PROBLEM:
The entries shown next need to be written again word for word.

EXERCISE INPUTS:
(** [status.value]: the string a member of the enumeration stands for. *)
Definition status_value (s : Status) : string :=
  match s with
  | passing => "Passing"
  | error => "Error"
  | failing => "Failing"
  end.

(** The record [post] sends: the [fields] of the payload and [typecast]. *)
Record Payload := {
  fields_Project : list string;
  fields_Status : string;
  fields_Checksum_URL : option string;
  fields_Download : option string;
  fields_Checksum : option string;
  typecast : bool
}.

(** A call of [requests.post(url, json=..., headers=...)]. *)
Record Post := {
  post_url : string;
  post_json : Payload;
  post_headers : list (string * string)
}.

(** The tracking side: what the [t]-th request of a run gets for a post. *)
Definition Sink : Type := nat -> Post -> result Response.

(** [Check.post]; [environ] is [os.environ], and the answer of the
    tracking side is dropped. *)
Definition post (environ : gmap string string) (sink : Sink) (self : Check)
  : M nat unit :=
  match environ !! "AIRTABLE_API_KEY" with
  | None => raise KeyError
  | Some key =>
      let headers := [("Authorization", "Bearer " ++ key)] in
      let payload :=
        {| fields_Project := [airtable_id (project self)];
           fields_Status := status_value (status self);
           fields_Checksum_URL := check_checksum_url self;
           fields_Download := check_download_url self;
           fields_Checksum := check_checksum self;
           typecast := true |} in
      fun t =>
        match sink t {| post_url := "https://api.airtable.com/v0/appPt1p6IWk5Cjv2E/Checks";
                        post_json := payload;
                        post_headers := headers |} with
        | Ok _ => (Ok tt, S t)
        | Raise e => (Raise e, S t)
        end
  end.
(** The methods of [avp.AVPClient] that the provider calls.  [B] is the
    state of the client object together with the backend it wraps; each
    method may return or raise, and may change that state.  [retrieve]
    gives the [value] of the result, [delete] its [deleted] flag. *)
Class AVPClient (B : Type) : Type := {
  client_authenticate : string -> B -> outcome string * B;
  client_retrieve : option string -> string -> B -> outcome bytes * B;
  client_store : option string -> string -> bytes -> option labels -> B -> outcome unit * B;
  client_delete : option string -> string -> B -> outcome bool * B;
  client_rotate : option string -> string -> bytes -> B -> outcome unit * B;
  client_close : B -> outcome unit * B
}.

(** What the constructor of the provider calls before it has a client:
    [getpass.getpass(prompt)], [FileBackend(vault_path, password)],
    [MemoryBackend()], each giving its result or raising, and
    [AVPClient(backend)], which gives the state of the client together
    with the backend it wraps, or raises. *)
Class Backends (B : Type) : Type := {
  getpass : string -> outcome string;
  FileBackend : string -> string -> outcome B;
  MemoryBackend : outcome B;
  new_client : B -> outcome B
}.

(** The chat-model classes that [get_llm_with_avp] imports and builds. *)
Inductive chat_model : Type :=
| ChatAnthropic
| ChatOpenAI
| ChatCohere
| ChatMistralAI.

(** [importable c] tells whether the import of class [c] succeeds;
    [construct c api_key model kwargs] is the constructor call. *)
Class Sdk (Kw LLM : Type) : Type := {
  importable : chat_model -> bool;
  construct : chat_model -> string -> string -> Kw -> outcome LLM
}.

(** Calls made on the vault client and on the chat-model classes, in the
    order they happen. *)
Inductive call : Type :=
| CallAuthenticate (workspace : string)
| CallRetrieve (session : option string) (name : string)
| CallStore (session : option string) (name : string) (value : bytes) (lbls : option labels)
| CallDelete (session : option string) (name : string)
| CallRotate (session : option string) (name : string) (value : bytes)
| CallClose
| CallConstruct (cls : chat_model) (api_key model : string).

(** How often the client was closed in a log of calls. *)
Definition is_close (c : call) : bool :=
  match c with
  | CallClose => true
  | _ => false
  end.

Definition closes (tr : list call) : nat := length (filter is_close tr).

Definition is_construct (c : call) : bool :=
  match c with
  | CallConstruct _ _ _ => true
  | _ => false
  end.

(** The part of the backend contract that reading after writing rests
    on: within a session, a secret that was stored is the one retrieved,
    and a secret that was deleted is not found. *)
Class StoresSecrets (B : Type) `{!AVPClient B} : Prop := {
  retrieve_after_store sid name value lbls b b' :
    client_store sid name value lbls b = (Returns tt, b') ->
    fst (client_retrieve sid name b') = Returns value;
  retrieve_after_delete sid name deleted b b' :
    client_delete sid name b = (Returns deleted, b') ->
    exists e, fst (client_retrieve sid name b') = Raises e
}.

(** ** credential_provider.py *)

Module AVPCredentialProvider.

(** The attributes of an [AVPCredentialProvider] that has a backend.
    [_client] is [Some tt] once [AVPClient(self._backend)] has been
    built; the state of that client lives in [_backend].  [trace] is a
    ghost field: the log of the calls made on the client and on the
    chat-model classes so far. *)
Record t (B : Type) : Type := mk {
  _workspace : string;
  _backend : B;
  _client : option unit;
  _session_id : option string;
  trace : list call
}.
Arguments mk {B}.
Arguments _workspace {B}.
Arguments _backend {B}.
Arguments _client {B}.
Arguments _session_id {B}.
Arguments trace {B}.

Section Methods.
Context {B : Type} `{!AVPClient B} `{!Codec} `{!Lower} `{!Backends B}.

Definition set_client (c : option unit) (s : t B) : t B :=
  mk (_workspace s) (_backend s) c (_session_id s) (trace s).

Definition set_session_id (sid : option string) (s : t B) : t B :=
  mk (_workspace s) (_backend s) (_client s) sid (trace s).

(** [self._client.meth(...)]: an [AttributeError] when [_client] is
    [None], otherwise the client's method, run on the backend state and
    logged. *)
Definition client_call {A} (meth : string) (c : call)
    (op : B -> outcome A * B) : M (t B) A :=
  fun s =>
    match _client s with
    | None =>
        (Raises (AttributeError
           ("'NoneType' object has no attribute '" +:+ meth +:+ "'")), s)
    | Some _ =>
        let '(r, b) := op (_backend s) in
        (r, mk (_workspace s) b (_client s) (_session_id s) (trace s ++ [c]))
    end.

(** [self._client = AVPClient(self._backend)], then the authentication
    and [self._session_id = session.session_id]. *)
Definition _connect : M (t B) unit :=
  client <- (fun s => (new_client (_backend s), s)) ;;
  modify (fun s =>
    mk (_workspace s) client (Some tt) (_session_id s) (trace s)) ;;;
  ws <- gets _workspace ;;
  session_id <- client_call "authenticate" (CallAuthenticate ws)
                  (client_authenticate ws) ;;
  modify (set_session_id (Some session_id)).

(** The three branches of [__init__] that settle [self._backend]: the
    [backend] given, else the file backend of [vault_path], with the
    password prompted for when it is [None], else the in-memory
    backend. *)
Definition select_backend (vault_path password : option string)
    (backend : option B) : outcome B :=
  match backend with
  | Some b => Returns b
  | None =>
      match vault_path with
      | Some path =>
          match password with
          | Some pw => FileBackend path pw
          | None =>
              match getpass ("Enter password for " +:+ path +:+ ": ") with
              | Returns pw => FileBackend path pw
              | Raises e => Raises e
              end
          end
      | None => MemoryBackend
      end
  end.
(* ===== verification/_CoqProject ===== *)
-Q . S2P
Prelude.v
Bytes.v
Lz77.v
RustStr.v
Utf16.v
KdcStore.v
RustNet.v
Router.v
Surreal.v
Dhcp.v
DhcpDb.v
DhcpService.v
Failover.v
Serde.v
Dns.v
DnsDb.v
Nsec.v
Nsec3.v
DnsWire.v
DnsRepl.v
DnsCache.v
AdDc.v
Rpc.v
AdDirectory.v
DrsSecret.v
Ntlm.v
Gss.v
Spnego.v
Ndr.v
DrsWire.v
DrsObject.v
Drs.v
Samr.v
Netlogon.v
RpcConn.v
DrsClient.v
RpcClient.v
AdStore.v
Ldap.v
LdapDb.v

EXERCISE ANSWER:
(** [status.value]: the string a member of the enumeration stands for. *)
Definition status_value (s : Status) : string :=
  match s with
  | passing => "Passing"
  | error => "Error"
  | failing => "Failing"
  end.

(** The record [post] sends: the [fields] of the payload and [typecast]. *)
Record Payload := {
  fields_Project : list string;
  fields_Status : string;
  fields_Checksum_URL : option string;
  fields_Download : option string;
  fields_Checksum : option string;
  typecast : bool
}.

(** A call of [requests.post(url, json=..., headers=...)]. *)
Record Post := {
  post_url : string;
  post_json : Payload;
  post_headers : list (string * string)
}.

(** The tracking side: what the [t]-th request of a run gets for a post. *)
Definition Sink : Type := nat -> Post -> result Response.

(** [Check.post]; [environ] is [os.environ], and the answer of the
    tracking side is dropped. *)
Definition post (environ : gmap string string) (sink : Sink) (self : Check)
  : M nat unit :=
  match environ !! "AIRTABLE_API_KEY" with
  | None => raise KeyError
  | Some key =>
      let headers := [("Authorization", "Bearer " ++ key)] in
      let payload :=
        {| fields_Project := [airtable_id (project self)];
           fields_Status := status_value (status self);
           fields_Checksum_URL := check_checksum_url self;
           fields_Download := check_download_url self;
           fields_Checksum := check_checksum self;
           typecast := true |} in
      fun t =>
        match sink t {| post_url := "https://api.airtable.com/v0/appPt1p6IWk5Cjv2E/Checks";
                        post_json := payload;
                        post_headers := headers |} with
        | Ok _ => (Ok tt, S t)
        | Raise e => (Raise e, S t)
        end
  end.
(** The methods of [avp.AVPClient] that the provider calls.  [B] is the
    state of the client object together with the backend it wraps; each
    method may return or raise, and may change that state.  [retrieve]
    gives the [value] of the result, [delete] its [deleted] flag. *)
Class AVPClient (B : Type) : Type := {
  client_authenticate : string -> B -> outcome string * B;
  client_retrieve : option string -> string -> B -> outcome bytes * B;
  client_store : option string -> string -> bytes -> option labels -> B -> outcome unit * B;
  client_delete : option string -> string -> B -> outcome bool * B;
  client_rotate : option string -> string -> bytes -> B -> outcome unit * B;
  client_close : B -> outcome unit * B
}.

(** What the constructor of the provider calls before it has a client:
    [getpass.getpass(prompt)], [FileBackend(vault_path, password)],
    [MemoryBackend()], each giving its result or raising, and
    [AVPClient(backend)], which gives the state of the client together
    with the backend it wraps, or raises. *)
Class Backends (B : Type) : Type := {
  getpass : string -> outcome string;
  FileBackend : string -> string -> outcome B;
  MemoryBackend : outcome B;
  new_client : B -> outcome B
}.

(** The chat-model classes that [get_llm_with_avp] imports and builds. *)
Inductive chat_model : Type :=
| ChatAnthropic
| ChatOpenAI
| ChatCohere
| ChatMistralAI.

(** [importable c] tells whether the import of class [c] succeeds;
    [construct c api_key model kwargs] is the constructor call. *)
Class Sdk (Kw LLM : Type) : Type := {
  importable : chat_model -> bool;
  construct : chat_model -> string -> string -> Kw -> outcome LLM
}.

(** Calls made on the vault client and on the chat-model classes, in the
    order they happen. *)
Inductive call : Type :=
| CallAuthenticate (workspace : string)
| CallRetrieve (session : option string) (name : string)
| CallStore (session : option string) (name : string) (value : bytes) (lbls : option labels)
| CallDelete (session : option string) (name : string)
| CallRotate (session : option string) (name : string) (value : bytes)
| CallClose
| CallConstruct (cls : chat_model) (api_key model : string).

(** How often the client was closed in a log of calls. *)
Definition is_close (c : call) : bool :=
  match c with
  | CallClose => true
  | _ => false
  end.

Definition closes (tr : list call) : nat := length (filter is_close tr).

Definition is_construct (c : call) : bool :=
  match c with
  | CallConstruct _ _ _ => true
  | _ => false
  end.

(** The part of the backend contract that reading after writing rests
    on: within a session, a secret that was stored is the one retrieved,
    and a secret that was deleted is not found. *)
Class StoresSecrets (B : Type) `{!AVPClient B} : Prop := {
  retrieve_after_store sid name value lbls b b' :
    client_store sid name value lbls b = (Returns tt, b') ->
    fst (client_retrieve sid name b') = Returns value;
  retrieve_after_delete sid name deleted b b' :
    client_delete sid name b = (Returns deleted, b') ->
    exists e, fst (client_retrieve sid name b') = Raises e
}.

(** ** credential_provider.py *)

Module AVPCredentialProvider.

(** The attributes of an [AVPCredentialProvider] that has a backend.
    [_client] is [Some tt] once [AVPClient(self._backend)] has been
    built; the state of that client lives in [_backend].  [trace] is a
    ghost field: the log of the calls made on the client and on the
    chat-model classes so far. *)
Record t (B : Type) : Type := mk {
  _workspace : string;
  _backend : B;
  _client : option unit;
  _session_id : option string;
  trace : list call
}.
Arguments mk {B}.
Arguments _workspace {B}.
Arguments _backend {B}.
Arguments _client {B}.
Arguments _session_id {B}.
Arguments trace {B}.

Section Methods.
Context {B : Type} `{!AVPClient B} `{!Codec} `{!Lower} `{!Backends B}.

Definition set_client (c : option unit) (s : t B) : t B :=
  mk (_workspace s) (_backend s) c (_session_id s) (trace s).

Definition set_session_id (sid : option string) (s : t B) : t B :=
  mk (_workspace s) (_backend s) (_client s) sid (trace s).

(** [self._client.meth(...)]: an [AttributeError] when [_client] is
    [None], otherwise the client's method, run on the backend state and
    logged. *)
Definition client_call {A} (meth : string) (c : call)
    (op : B -> outcome A * B) : M (t B) A :=
  fun s =>
    match _client s with
    | None =>
        (Raises (AttributeError
           ("'NoneType' object has no attribute '" +:+ meth +:+ "'")), s)
    | Some _ =>
        let '(r, b) := op (_backend s) in
        (r, mk (_workspace s) b (_client s) (_session_id s) (trace s ++ [c]))
    end.

(** [self._client = AVPClient(self._backend)], then the authentication
    and [self._session_id = session.session_id]. *)
Definition _connect : M (t B) unit :=
  client <- (fun s => (new_client (_backend s), s)) ;;
  modify (fun s =>
    mk (_workspace s) client (Some tt) (_session_id s) (trace s)) ;;;
  ws <- gets _workspace ;;
  session_id <- client_call "authenticate" (CallAuthenticate ws)
                  (client_authenticate ws) ;;
  modify (set_session_id (Some session_id)).

(** The three branches of [__init__] that settle [self._backend]: the
    [backend] given, else the file backend of [vault_path], with the
    password prompted for when it is [None], else the in-memory
    backend. *)
Definition select_backend (vault_path password : option string)
    (backend : option B) : outcome B :=
  match backend with
  | Some b => Returns b
  | None =>
      match vault_path with
      | Some path =>
          match password with
          | Some pw => FileBackend path pw
          | None =>
              match getpass ("Enter password for " +:+ path +:+ ": ") with
              | Returns pw => FileBackend path pw
              | Raises e => Raises e
              end
          end
      | None => MemoryBackend
      end
  end.
(* ===== verification/_CoqProject ===== *)
-Q . S2P
Prelude.v
Bytes.v
Lz77.v
RustStr.v
Utf16.v
KdcStore.v
RustNet.v
Router.v
Surreal.v
Dhcp.v
DhcpDb.v
DhcpService.v
Failover.v
Serde.v
Dns.v
DnsDb.v
Nsec.v
Nsec3.v
DnsWire.v
DnsRepl.v
DnsCache.v
AdDc.v
Rpc.v
AdDirectory.v
DrsSecret.v
Ntlm.v
Gss.v
Spnego.v
Ndr.v
DrsWire.v
DrsObject.v
Drs.v
Samr.v
Netlogon.v
RpcConn.v
DrsClient.v
RpcClient.v
AdStore.v
Ldap.v
LdapDb.v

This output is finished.